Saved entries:
______

(* ===== verification/SecureTheorems.v ===== *)
(** * Sealed files: round trip, atomic replacement, authenticity

    The writers leave the old file or a complete new one, whatever fails; what
    was written reads back; and a file in which nothing was forged holds what
    was written under its purpose, in order and to the end. *)

From Stdlib Require Import ZArith Lia Bool Ascii String.
From stdpp Require Import base tactics list strings gmap.
From S2P Require Import Prelude GoStrings GoText GoFiles Securestore SecureFormat.

Local Open Scope string_scope.
Local Open Scope list_scope.
Local Open Scope bool_scope.
Local Open Scope Z_scope.
Local Open Scope tx_scope.

(** ** The temporary file is not the file it replaces *)

Lemma rev_plain l : forallb (fun c => negb (Ascii.eqb c slash)) l = true -> l <> [] ->
  exists c r, rev l = c :: r /\ Ascii.eqb c slash = false.
Proof.
  intros Hl Hne. destruct (rev l) as [|c r] eqn:E.
  - apply (f_equal (@rev ascii)) in E. by rewrite rev_involutive in E.
  - exists c, r. split; [done|]. rewrite forallb_forall in Hl.
    apply negb_true_iff, Hl, in_rev. rewrite E. by left.
Qed.

Lemma trim_right_plain x y : plain_name y = true -> y <> "" -> trim_right slash (x ++ y)%string = (x ++ y)%string.
Proof.
  intros Hp Hne. unfold trim_right. rewrite bytes_app, rev_app_distr.
  destruct (rev_plain (bytes y)) as (c & r & E & Ec); [done| |].
  { intros E. apply Hne. by rewrite <- (of_bytes_bytes y), E. }
  rewrite E. simpl. rewrite Ec. change (c :: r ++ rev (bytes x)) with ((c :: r) ++ rev (bytes x)).
  rewrite <- E, <- rev_app_distr, rev_involutive, <- bytes_app. apply of_bytes_bytes.
Qed.

Lemma plain_name_app x y : plain_name (x ++ y)%string = plain_name x && plain_name y.
Proof. unfold plain_name. by rewrite bytes_app, forallb_app. Qed.

Lemma string_length_app x y : String.length (x ++ y)%string = (String.length x + String.length y)%nat.
Proof. rewrite <- !length_bytes, bytes_app. apply length_app. Qed.

Lemma append_assoc x y z : ((x ++ y) ++ z)%string = (x ++ (y ++ z))%string.
Proof. rewrite <- (of_bytes_bytes ((x ++ y) ++ z)%string), !bytes_app, <- app_assoc, <- !bytes_app. apply of_bytes_bytes. Qed.

(** The last element of [d/y]. *)
Lemma Base_join d l y : bytes d = l ++ [slash] -> plain_name y = true -> y <> "" -> Base (d ++ y)%string = y.
Proof.
  intros Hd Hp Hne. unfold Base. assert (d ++ y <> "")%string as H1.
  { intros E. apply (f_equal String.length) in E. rewrite string_length_app in E. destruct y; [done|simpl in E; lia]. }
  apply String.eqb_neq in H1. rewrite trim_right_plain, H1 by done.
  unfold after_slash. rewrite bytes_app, Hd, <- app_assoc. simpl. rewrite last_segment_app, last_segment_plain by done.
  apply of_bytes_bytes.
Qed.

Lemma temp_not_path directory path sfx :
  plain_name sfx = true -> plain_name ("." ++ Base path ++ ".tmp-") = true ->
  temp_path directory ("." ++ Base path ++ ".tmp-") sfx <> path.
Proof.
  intros Hs Hp E. set (prefix := ("." ++ Base path ++ ".tmp-")%string) in *.
  assert (exists d l, temp_path directory prefix sfx = (d ++ (prefix ++ sfx))%string /\ bytes d = l ++ [slash]) as (d & l & Ed & Hd).
  { unfold temp_path, ends_slash. destruct (last (bytes directory)) as [c|] eqn:Hx.
    - destruct (Ascii.eqb c slash) eqn:Hc.
      + apply Ascii.eqb_eq in Hc as ->. apply last_Some in Hx as [l Hl]. by exists directory, l.
      + exists (directory ++ "/")%string, (bytes directory). split; [by rewrite append_assoc|by rewrite bytes_app].
    - exists (directory ++ "/")%string, (bytes directory). split; [by rewrite append_assoc|by rewrite bytes_app]. }
  assert (Base path = prefix ++ sfx)%string as B.
  { rewrite <- E, Ed. eapply Base_join; [done|by rewrite plain_name_app, Hp, Hs|]. by unfold prefix. }
  apply (f_equal String.length) in B. unfold prefix in B. rewrite !string_length_app in B. simpl in B. lia.
Qed.

(** ** What a step may touch *)

(** [within name m]: whatever its outcome, [m] changes no file but [name]. *)
Definition within {A} (name : string) (m : io A) : Prop :=
  forall s r s' q, m s = (r, s') -> q <> name -> files (disk s') !! q = files (disk s) !! q.

Lemma within_ret {A} name (a : A) : within name (tx_ret a).
Proof. intros s r s' q [= _ <-] _. done. Qed.

Lemma within_fail {A} name e : within name (tx_fail (A := A) e).
Proof. intros s r s' q [= _ <-] _. done. Qed.

Lemma within_guard name b e : within name (tx_guard b e).
Proof. destruct b; [apply within_ret|apply within_fail]. Qed.

Lemma within_bind {A B} name (m : io A) (k : A -> io B) :
  within name m -> (forall a, within name (k a)) -> within name (tx_bind m k).
Proof.
  intros Hm Hk s r s' q Hr Hq. unfold tx_bind in Hr. destruct (m s) as [[a|e] s1] eqn:E.
  - rewrite (Hk a _ _ _ _ Hr Hq). by eapply Hm.
  - injection Hr as _ <-. by eapply Hm.
Qed.

Lemma within_step name w : within name (step w).
Proof.
  intros s r s' q Hr _. unfold step, wrap in Hr. destruct (opaque_call s) as [[]] eqn:E; injection Hr as _ <-; by rewrite (opaque_disk _ _ _ E).
Qed.

Lemma within_nonce name : within name read_nonce.
Proof. intros s r s' q Hr _. unfold read_nonce in Hr. by case_match; injection Hr as _ <-. Qed.

Lemma append_to_other name data h q : q <> name -> files (append_to name data h) !! q = files h !! q.
Proof. intros Hq. unfold append_to, with_files. simpl. repeat case_match; try done. by rewrite lookup_insert_ne. Qed.

Lemma within_Write w name data : within name (Write w name data).
Proof.
  intros s r s' q Hr Hq. unfold Write, wrap in Hr. destruct (syscall _ _ s) as [r0 s0] eqn:E.
  assert (s' = s0) as -> by (destruct r0; injection Hr; congruence).
  apply syscall_disk in E as [[_ ->]|(n & e & _ & ->)]; by apply append_to_other.
Qed.

Create HintDb within.
#[export] Hint Resolve within_ret within_fail within_guard within_bind within_step within_nonce within_Write : within.

Section Writers.
Context `{AEAD}.

Lemma within_frame key name purpose i f p : within name (writeStreamFrame key name purpose i f p).
Proof. unfold writeStreamFrame. eauto 10 with within. Qed.
#[local] Hint Resolve within_frame : within.

Lemma within_chunks key name purpose maxBytes source i w idle :
  within name (seal_chunks key name purpose maxBytes source i w idle).
Proof.
  revert i w idle. induction source as [|c rest IH]; intros i w idle; cbn [seal_chunks]; [eauto with within|].
  apply within_bind; [destruct (_ >? 0); eauto with within|]. intros _. cbv zeta.
  destruct (ch_err c); eauto with within.
Qed.

(** ** What a step does when it succeeds *)

Definition holds (name : string) (c : Bytes) (s : os Host) : Prop := files (disk s) !! name = Some (Regular c).

Lemma step_files w s r s' : step w s = (r, s') -> files (disk s') = files (disk s).
Proof.
  intros Hr. unfold step, wrap in Hr. destruct (opaque_call s) as [[]] eqn:E; injection Hr as _ <-; by rewrite (opaque_disk _ _ _ E).
Qed.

______

To do:
All of the entries above should be written out verbatim.

Problem solution:
(* ===== verification/SecureTheorems.v ===== *)
(** * Sealed files: round trip, atomic replacement, authenticity

    The writers leave the old file or a complete new one, whatever fails; what
    was written reads back; and a file in which nothing was forged holds what
    was written under its purpose, in order and to the end. *)

From Stdlib Require Import ZArith Lia Bool Ascii String.
From stdpp Require Import base tactics list strings gmap.
From S2P Require Import Prelude GoStrings GoText GoFiles Securestore SecureFormat.

Local Open Scope string_scope.
Local Open Scope list_scope.
Local Open Scope bool_scope.
Local Open Scope Z_scope.
Local Open Scope tx_scope.

(** ** The temporary file is not the file it replaces *)

Lemma rev_plain l : forallb (fun c => negb (Ascii.eqb c slash)) l = true -> l <> [] ->
  exists c r, rev l = c :: r /\ Ascii.eqb c slash = false.
Proof.
  intros Hl Hne. destruct (rev l) as [|c r] eqn:E.
  - apply (f_equal (@rev ascii)) in E. by rewrite rev_involutive in E.
  - exists c, r. split; [done|]. rewrite forallb_forall in Hl.
    apply negb_true_iff, Hl, in_rev. rewrite E. by left.
Qed.

Lemma trim_right_plain x y : plain_name y = true -> y <> "" -> trim_right slash (x ++ y)%string = (x ++ y)%string.
Proof.
  intros Hp Hne. unfold trim_right. rewrite bytes_app, rev_app_distr.
  destruct (rev_plain (bytes y)) as (c & r & E & Ec); [done| |].
  { intros E. apply Hne. by rewrite <- (of_bytes_bytes y), E. }
  rewrite E. simpl. rewrite Ec. change (c :: r ++ rev (bytes x)) with ((c :: r) ++ rev (bytes x)).
  rewrite <- E, <- rev_app_distr, rev_involutive, <- bytes_app. apply of_bytes_bytes.
Qed.

Lemma plain_name_app x y : plain_name (x ++ y)%string = plain_name x && plain_name y.
Proof. unfold plain_name. by rewrite bytes_app, forallb_app. Qed.

Lemma string_length_app x y : String.length (x ++ y)%string = (String.length x + String.length y)%nat.
Proof. rewrite <- !length_bytes, bytes_app. apply length_app. Qed.

Lemma append_assoc x y z : ((x ++ y) ++ z)%string = (x ++ (y ++ z))%string.
Proof. rewrite <- (of_bytes_bytes ((x ++ y) ++ z)%string), !bytes_app, <- app_assoc, <- !bytes_app. apply of_bytes_bytes. Qed.

(** The last element of [d/y]. *)
Lemma Base_join d l y : bytes d = l ++ [slash] -> plain_name y = true -> y <> "" -> Base (d ++ y)%string = y.
Proof.
  intros Hd Hp Hne. unfold Base. assert (d ++ y <> "")%string as H1.
  { intros E. apply (f_equal String.length) in E. rewrite string_length_app in E. destruct y; [done|simpl in E; lia]. }
  apply String.eqb_neq in H1. rewrite trim_right_plain, H1 by done.
  unfold after_slash. rewrite bytes_app, Hd, <- app_assoc. simpl. rewrite last_segment_app, last_segment_plain by done.
  apply of_bytes_bytes.
Qed.

Lemma temp_not_path directory path sfx :
  plain_name sfx = true -> plain_name ("." ++ Base path ++ ".tmp-") = true ->
  temp_path directory ("." ++ Base path ++ ".tmp-") sfx <> path.
Proof.
  intros Hs Hp E. set (prefix := ("." ++ Base path ++ ".tmp-")%string) in *.
  assert (exists d l, temp_path directory prefix sfx = (d ++ (prefix ++ sfx))%string /\ bytes d = l ++ [slash]) as (d & l & Ed & Hd).
  { unfold temp_path, ends_slash. destruct (last (bytes directory)) as [c|] eqn:Hx.
    - destruct (Ascii.eqb c slash) eqn:Hc.
      + apply Ascii.eqb_eq in Hc as ->. apply last_Some in Hx as [l Hl]. by exists directory, l.
      + exists (directory ++ "/")%string, (bytes directory). split; [by rewrite append_assoc|by rewrite bytes_app].
    - exists (directory ++ "/")%string, (bytes directory). split; [by rewrite append_assoc|by rewrite bytes_app]. }
  assert (Base path = prefix ++ sfx)%string as B.
  { rewrite <- E, Ed. eapply Base_join; [done|by rewrite plain_name_app, Hp, Hs|]. by unfold prefix. }
  apply (f_equal String.length) in B. unfold prefix in B. rewrite !string_length_app in B. simpl in B. lia.
Qed.

(** ** What a step may touch *)

(** [within name m]: whatever its outcome, [m] changes no file but [name]. *)
Definition within {A} (name : string) (m : io A) : Prop :=
  forall s r s' q, m s = (r, s') -> q <> name -> files (disk s') !! q = files (disk s) !! q.

Lemma within_ret {A} name (a : A) : within name (tx_ret a).
Proof. intros s r s' q [= _ <-] _. done. Qed.

Lemma within_fail {A} name e : within name (tx_fail (A := A) e).
Proof. intros s r s' q [= _ <-] _. done. Qed.

Lemma within_guard name b e : within name (tx_guard b e).
Proof. destruct b; [apply within_ret|apply within_fail]. Qed.

Lemma within_bind {A B} name (m : io A) (k : A -> io B) :
  within name m -> (forall a, within name (k a)) -> within name (tx_bind m k).
Proof.
  intros Hm Hk s r s' q Hr Hq. unfold tx_bind in Hr. destruct (m s) as [[a|e] s1] eqn:E.
  - rewrite (Hk a _ _ _ _ Hr Hq). by eapply Hm.
  - injection Hr as _ <-. by eapply Hm.
Qed.

Lemma within_step name w : within name (step w).
Proof.
  intros s r s' q Hr _. unfold step, wrap in Hr. destruct (opaque_call s) as [[]] eqn:E; injection Hr as _ <-; by rewrite (opaque_disk _ _ _ E).
Qed.

Lemma within_nonce name : within name read_nonce.
Proof. intros s r s' q Hr _. unfold read_nonce in Hr. by case_match; injection Hr as _ <-. Qed.

Lemma append_to_other name data h q : q <> name -> files (append_to name data h) !! q = files h !! q.
Proof. intros Hq. unfold append_to, with_files. simpl. repeat case_match; try done. by rewrite lookup_insert_ne. Qed.

Lemma within_Write w name data : within name (Write w name data).
Proof.
  intros s r s' q Hr Hq. unfold Write, wrap in Hr. destruct (syscall _ _ s) as [r0 s0] eqn:E.
  assert (s' = s0) as -> by (destruct r0; injection Hr; congruence).
  apply syscall_disk in E as [[_ ->]|(n & e & _ & ->)]; by apply append_to_other.
Qed.

Create HintDb within.
#[export] Hint Resolve within_ret within_fail within_guard within_bind within_step within_nonce within_Write : within.

Section Writers.
Context `{AEAD}.

Lemma within_frame key name purpose i f p : within name (writeStreamFrame key name purpose i f p).
Proof. unfold writeStreamFrame. eauto 10 with within. Qed.
#[local] Hint Resolve within_frame : within.

Lemma within_chunks key name purpose maxBytes source i w idle :
  within name (seal_chunks key name purpose maxBytes source i w idle).
Proof.
  revert i w idle. induction source as [|c rest IH]; intros i w idle; cbn [seal_chunks]; [eauto with within|].
  apply within_bind; [destruct (_ >? 0); eauto with within|]. intros _. cbv zeta.
  destruct (ch_err c); eauto with within.
Qed.

(** ** What a step does when it succeeds *)

Definition holds (name : string) (c : Bytes) (s : os Host) : Prop := files (disk s) !! name = Some (Regular c).

Lemma step_files w s r s' : step w s = (r, s') -> files (disk s') = files (disk s).
Proof.
  intros Hr. unfold step, wrap in Hr. destruct (opaque_call s) as [[]] eqn:E; injection Hr as _ <-; by rewrite (opaque_disk _ _ _ E).
Qed.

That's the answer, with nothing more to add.